◆ What you will do ◆
From the entries below, retype only the lines from the one with "coordinates, on which" through the one with "a property of", exactly as written.

◆ Working data ◆
==========

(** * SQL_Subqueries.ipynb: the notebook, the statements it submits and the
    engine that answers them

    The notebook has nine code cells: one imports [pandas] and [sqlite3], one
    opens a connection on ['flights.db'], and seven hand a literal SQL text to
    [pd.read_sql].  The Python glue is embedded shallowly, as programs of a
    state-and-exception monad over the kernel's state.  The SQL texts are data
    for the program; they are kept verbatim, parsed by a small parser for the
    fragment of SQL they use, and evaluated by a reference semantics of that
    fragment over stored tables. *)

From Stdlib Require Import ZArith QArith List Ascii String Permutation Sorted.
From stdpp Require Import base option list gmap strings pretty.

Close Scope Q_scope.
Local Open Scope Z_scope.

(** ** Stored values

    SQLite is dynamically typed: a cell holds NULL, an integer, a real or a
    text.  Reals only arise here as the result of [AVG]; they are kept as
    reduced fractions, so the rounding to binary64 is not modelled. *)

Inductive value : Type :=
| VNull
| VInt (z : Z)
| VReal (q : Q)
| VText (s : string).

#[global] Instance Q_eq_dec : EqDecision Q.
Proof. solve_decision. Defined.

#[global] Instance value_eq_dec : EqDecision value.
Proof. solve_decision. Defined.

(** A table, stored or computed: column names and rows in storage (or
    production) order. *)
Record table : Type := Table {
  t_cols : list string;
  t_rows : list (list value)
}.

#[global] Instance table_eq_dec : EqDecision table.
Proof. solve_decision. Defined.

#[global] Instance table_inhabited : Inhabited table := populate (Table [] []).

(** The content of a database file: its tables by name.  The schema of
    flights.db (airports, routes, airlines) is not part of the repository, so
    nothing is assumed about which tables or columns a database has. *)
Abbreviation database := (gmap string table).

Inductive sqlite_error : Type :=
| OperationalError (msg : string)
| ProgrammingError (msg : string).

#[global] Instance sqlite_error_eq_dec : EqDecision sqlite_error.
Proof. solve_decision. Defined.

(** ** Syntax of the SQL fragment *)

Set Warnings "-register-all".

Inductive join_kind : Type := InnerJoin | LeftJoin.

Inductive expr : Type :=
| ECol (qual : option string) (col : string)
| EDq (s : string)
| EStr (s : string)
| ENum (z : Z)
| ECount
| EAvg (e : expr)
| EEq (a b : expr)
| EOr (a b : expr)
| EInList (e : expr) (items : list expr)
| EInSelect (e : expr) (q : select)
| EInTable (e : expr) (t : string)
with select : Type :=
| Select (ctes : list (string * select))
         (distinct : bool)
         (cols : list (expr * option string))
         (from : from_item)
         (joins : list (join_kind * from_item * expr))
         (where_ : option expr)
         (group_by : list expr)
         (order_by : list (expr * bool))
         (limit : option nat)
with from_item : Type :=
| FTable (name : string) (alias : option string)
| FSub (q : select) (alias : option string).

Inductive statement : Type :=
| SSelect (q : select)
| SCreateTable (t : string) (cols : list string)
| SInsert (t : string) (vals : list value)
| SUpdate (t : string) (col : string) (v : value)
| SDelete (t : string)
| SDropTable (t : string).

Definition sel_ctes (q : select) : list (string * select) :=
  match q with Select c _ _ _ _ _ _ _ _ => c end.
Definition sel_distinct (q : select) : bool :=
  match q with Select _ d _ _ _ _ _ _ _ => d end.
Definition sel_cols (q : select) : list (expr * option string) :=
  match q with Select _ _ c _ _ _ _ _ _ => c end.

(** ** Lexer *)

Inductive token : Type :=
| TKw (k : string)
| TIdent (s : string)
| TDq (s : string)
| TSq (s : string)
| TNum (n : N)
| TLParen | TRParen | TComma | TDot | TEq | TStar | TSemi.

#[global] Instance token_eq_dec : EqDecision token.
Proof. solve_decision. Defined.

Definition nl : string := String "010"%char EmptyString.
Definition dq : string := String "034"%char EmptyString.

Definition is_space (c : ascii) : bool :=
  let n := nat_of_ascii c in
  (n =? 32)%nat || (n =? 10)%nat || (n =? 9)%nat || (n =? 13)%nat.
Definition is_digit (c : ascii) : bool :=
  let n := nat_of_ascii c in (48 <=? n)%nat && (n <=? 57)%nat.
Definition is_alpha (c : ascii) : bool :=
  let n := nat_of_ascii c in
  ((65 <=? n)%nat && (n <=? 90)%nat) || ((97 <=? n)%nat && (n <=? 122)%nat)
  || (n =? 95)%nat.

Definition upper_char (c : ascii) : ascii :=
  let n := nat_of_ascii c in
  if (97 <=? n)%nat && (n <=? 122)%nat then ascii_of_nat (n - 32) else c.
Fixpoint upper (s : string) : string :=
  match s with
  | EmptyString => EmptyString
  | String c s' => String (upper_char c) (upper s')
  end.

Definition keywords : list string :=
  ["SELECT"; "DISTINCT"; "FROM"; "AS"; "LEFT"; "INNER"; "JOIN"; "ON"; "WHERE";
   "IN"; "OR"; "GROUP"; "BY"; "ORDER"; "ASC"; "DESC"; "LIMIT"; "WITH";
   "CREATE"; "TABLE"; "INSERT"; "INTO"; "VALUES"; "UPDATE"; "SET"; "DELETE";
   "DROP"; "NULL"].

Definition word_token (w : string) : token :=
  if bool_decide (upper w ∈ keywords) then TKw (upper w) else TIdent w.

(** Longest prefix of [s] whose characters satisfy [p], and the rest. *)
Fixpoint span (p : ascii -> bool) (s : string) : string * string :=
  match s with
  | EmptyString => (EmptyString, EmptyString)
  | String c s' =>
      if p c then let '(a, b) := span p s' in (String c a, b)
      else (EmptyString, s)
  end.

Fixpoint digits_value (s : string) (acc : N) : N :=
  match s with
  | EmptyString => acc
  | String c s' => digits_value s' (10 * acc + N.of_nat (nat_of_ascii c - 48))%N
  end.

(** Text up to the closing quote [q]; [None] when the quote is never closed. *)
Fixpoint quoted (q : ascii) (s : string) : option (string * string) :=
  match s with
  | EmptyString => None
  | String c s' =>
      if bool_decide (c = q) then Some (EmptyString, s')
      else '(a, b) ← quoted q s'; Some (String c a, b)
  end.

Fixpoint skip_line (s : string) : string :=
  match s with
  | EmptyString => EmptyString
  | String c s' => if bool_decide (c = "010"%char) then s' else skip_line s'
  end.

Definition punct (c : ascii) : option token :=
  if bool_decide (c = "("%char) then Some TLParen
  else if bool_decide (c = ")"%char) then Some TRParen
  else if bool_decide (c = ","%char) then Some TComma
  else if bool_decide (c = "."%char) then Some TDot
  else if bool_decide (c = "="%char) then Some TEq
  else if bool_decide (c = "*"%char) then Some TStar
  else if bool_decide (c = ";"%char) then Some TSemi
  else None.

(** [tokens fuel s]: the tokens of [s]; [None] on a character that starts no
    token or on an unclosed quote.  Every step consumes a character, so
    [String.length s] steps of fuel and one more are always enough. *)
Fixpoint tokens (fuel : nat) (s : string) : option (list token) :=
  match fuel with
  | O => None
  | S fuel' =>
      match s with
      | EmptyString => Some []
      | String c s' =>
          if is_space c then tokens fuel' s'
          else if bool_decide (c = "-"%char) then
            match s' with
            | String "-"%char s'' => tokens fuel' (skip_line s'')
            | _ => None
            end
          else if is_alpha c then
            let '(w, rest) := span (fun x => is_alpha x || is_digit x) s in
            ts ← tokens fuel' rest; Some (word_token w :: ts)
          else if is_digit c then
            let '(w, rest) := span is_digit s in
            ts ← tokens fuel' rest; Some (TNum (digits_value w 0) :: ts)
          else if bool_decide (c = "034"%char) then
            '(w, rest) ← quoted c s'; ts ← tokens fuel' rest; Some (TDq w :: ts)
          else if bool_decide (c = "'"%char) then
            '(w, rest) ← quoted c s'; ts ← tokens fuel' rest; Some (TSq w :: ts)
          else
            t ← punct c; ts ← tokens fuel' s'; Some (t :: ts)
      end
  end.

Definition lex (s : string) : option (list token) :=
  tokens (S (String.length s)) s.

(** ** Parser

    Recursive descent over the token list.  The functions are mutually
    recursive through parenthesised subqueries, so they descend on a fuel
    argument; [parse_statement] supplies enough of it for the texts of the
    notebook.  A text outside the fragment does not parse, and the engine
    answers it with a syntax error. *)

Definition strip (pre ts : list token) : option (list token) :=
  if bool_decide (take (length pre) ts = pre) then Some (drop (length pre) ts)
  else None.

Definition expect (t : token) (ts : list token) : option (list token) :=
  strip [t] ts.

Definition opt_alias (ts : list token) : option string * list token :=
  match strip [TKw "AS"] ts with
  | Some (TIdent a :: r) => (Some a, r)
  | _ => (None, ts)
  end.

==========

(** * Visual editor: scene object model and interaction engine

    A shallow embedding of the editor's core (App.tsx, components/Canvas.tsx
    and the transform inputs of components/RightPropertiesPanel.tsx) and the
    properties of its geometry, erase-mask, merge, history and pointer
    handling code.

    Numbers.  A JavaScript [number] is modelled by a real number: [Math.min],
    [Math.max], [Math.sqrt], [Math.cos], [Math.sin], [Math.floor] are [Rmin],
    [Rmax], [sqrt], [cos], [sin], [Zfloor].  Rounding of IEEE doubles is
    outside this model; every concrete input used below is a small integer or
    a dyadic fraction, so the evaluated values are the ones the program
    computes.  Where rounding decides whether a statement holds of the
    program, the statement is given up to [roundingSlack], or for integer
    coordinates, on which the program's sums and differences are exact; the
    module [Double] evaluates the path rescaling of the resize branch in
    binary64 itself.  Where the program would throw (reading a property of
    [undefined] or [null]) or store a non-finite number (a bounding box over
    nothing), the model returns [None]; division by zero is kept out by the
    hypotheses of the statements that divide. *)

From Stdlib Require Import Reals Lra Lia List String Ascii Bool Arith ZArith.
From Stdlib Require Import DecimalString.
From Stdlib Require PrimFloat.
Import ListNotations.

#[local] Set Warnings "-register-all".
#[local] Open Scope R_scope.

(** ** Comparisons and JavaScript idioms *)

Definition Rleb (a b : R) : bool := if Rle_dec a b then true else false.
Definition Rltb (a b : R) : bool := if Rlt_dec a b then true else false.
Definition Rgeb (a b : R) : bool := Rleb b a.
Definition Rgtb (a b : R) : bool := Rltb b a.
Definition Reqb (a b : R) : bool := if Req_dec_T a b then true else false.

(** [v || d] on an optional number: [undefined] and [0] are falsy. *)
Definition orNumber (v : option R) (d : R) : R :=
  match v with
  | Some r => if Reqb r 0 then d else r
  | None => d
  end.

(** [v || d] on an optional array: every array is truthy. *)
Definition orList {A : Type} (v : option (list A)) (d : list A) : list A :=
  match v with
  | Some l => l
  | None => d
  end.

==========

◆ Response to this task ◆
    coordinates, on which the program's sums and differences are exact; the
    module [Double] evaluates the path rescaling of the resize branch in
    binary64 itself.  Where the program would throw (reading a property of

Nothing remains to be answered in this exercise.